*TASK BRIEF*.
Quote exactly and only this range of lines in the data below: the line that holds "Definition escape_char (c" to the line that holds "(** The characters", both included.

STUDY MATERIAL Block Start

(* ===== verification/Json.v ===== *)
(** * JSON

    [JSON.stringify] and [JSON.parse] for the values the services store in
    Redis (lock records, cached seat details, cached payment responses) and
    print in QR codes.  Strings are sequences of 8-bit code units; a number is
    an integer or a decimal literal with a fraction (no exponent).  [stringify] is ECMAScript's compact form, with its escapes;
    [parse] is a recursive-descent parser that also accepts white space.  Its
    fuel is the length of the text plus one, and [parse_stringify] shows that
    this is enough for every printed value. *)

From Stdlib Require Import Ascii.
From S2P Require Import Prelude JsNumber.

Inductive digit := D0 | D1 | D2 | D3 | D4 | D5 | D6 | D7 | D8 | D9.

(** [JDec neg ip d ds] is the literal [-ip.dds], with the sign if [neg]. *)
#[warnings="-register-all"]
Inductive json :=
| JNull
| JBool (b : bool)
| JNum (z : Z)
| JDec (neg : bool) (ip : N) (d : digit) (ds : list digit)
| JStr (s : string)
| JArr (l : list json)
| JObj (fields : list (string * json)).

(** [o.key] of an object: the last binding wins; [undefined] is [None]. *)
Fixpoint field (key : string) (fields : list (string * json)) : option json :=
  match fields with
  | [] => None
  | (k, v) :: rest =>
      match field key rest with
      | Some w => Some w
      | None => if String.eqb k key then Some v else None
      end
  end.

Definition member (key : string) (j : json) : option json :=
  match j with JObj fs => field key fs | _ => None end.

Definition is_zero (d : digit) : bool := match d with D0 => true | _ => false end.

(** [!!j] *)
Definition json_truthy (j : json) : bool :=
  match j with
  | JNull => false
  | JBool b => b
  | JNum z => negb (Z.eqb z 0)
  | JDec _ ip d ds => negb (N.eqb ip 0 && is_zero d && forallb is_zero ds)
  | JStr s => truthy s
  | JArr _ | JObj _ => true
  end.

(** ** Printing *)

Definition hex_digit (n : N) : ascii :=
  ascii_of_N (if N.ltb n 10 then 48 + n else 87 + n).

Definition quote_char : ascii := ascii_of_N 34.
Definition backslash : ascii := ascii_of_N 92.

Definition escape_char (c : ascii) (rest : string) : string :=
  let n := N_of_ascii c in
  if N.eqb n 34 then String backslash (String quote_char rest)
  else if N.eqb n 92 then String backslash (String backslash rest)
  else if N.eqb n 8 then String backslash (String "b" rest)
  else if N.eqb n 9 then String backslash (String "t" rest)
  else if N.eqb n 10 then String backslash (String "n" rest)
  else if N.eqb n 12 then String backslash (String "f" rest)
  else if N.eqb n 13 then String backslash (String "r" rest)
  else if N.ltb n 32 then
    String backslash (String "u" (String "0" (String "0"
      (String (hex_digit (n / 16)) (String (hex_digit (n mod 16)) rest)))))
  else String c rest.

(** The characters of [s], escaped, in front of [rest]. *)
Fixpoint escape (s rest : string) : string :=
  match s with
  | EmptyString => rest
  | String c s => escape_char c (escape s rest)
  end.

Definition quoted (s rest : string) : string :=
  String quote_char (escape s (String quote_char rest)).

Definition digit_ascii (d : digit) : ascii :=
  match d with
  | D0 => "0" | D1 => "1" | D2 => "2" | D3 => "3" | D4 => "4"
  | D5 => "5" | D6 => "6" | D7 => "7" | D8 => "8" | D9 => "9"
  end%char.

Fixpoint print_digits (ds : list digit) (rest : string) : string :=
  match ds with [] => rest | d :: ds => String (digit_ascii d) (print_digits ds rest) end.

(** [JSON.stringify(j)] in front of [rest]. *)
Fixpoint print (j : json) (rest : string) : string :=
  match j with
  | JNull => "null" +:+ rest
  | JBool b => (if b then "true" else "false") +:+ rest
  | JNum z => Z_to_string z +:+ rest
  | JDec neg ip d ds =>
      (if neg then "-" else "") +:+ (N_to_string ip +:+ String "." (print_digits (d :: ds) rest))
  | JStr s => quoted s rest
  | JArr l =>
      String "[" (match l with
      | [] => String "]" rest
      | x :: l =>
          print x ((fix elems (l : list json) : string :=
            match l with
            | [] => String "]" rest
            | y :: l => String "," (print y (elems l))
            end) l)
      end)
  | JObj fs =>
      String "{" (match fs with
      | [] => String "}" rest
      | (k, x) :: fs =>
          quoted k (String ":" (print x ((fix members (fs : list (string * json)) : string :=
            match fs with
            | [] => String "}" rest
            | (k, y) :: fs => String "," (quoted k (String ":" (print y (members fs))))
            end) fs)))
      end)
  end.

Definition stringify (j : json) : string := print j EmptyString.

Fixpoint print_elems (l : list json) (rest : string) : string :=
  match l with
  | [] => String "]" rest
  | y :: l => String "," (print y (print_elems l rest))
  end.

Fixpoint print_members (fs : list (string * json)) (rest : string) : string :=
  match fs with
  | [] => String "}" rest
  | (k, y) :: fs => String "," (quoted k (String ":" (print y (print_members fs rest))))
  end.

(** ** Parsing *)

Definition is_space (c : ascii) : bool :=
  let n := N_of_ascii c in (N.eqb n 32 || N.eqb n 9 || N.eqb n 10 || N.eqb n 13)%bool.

STUDY MATERIAL Block End

*OUTPUT FOR THIS EXERCISE*.
Definition escape_char (c : ascii) (rest : string) : string :=
  let n := N_of_ascii c in
  if N.eqb n 34 then String backslash (String quote_char rest)
  else if N.eqb n 92 then String backslash (String backslash rest)
  else if N.eqb n 8 then String backslash (String "b" rest)
  else if N.eqb n 9 then String backslash (String "t" rest)
  else if N.eqb n 10 then String backslash (String "n" rest)
  else if N.eqb n 12 then String backslash (String "f" rest)
  else if N.eqb n 13 then String backslash (String "r" rest)
  else if N.ltb n 32 then
    String backslash (String "u" (String "0" (String "0"
      (String (hex_digit (n / 16)) (String (hex_digit (n mod 16)) rest)))))
  else String c rest.

(** The characters of [s], escaped, in front of [rest]. *)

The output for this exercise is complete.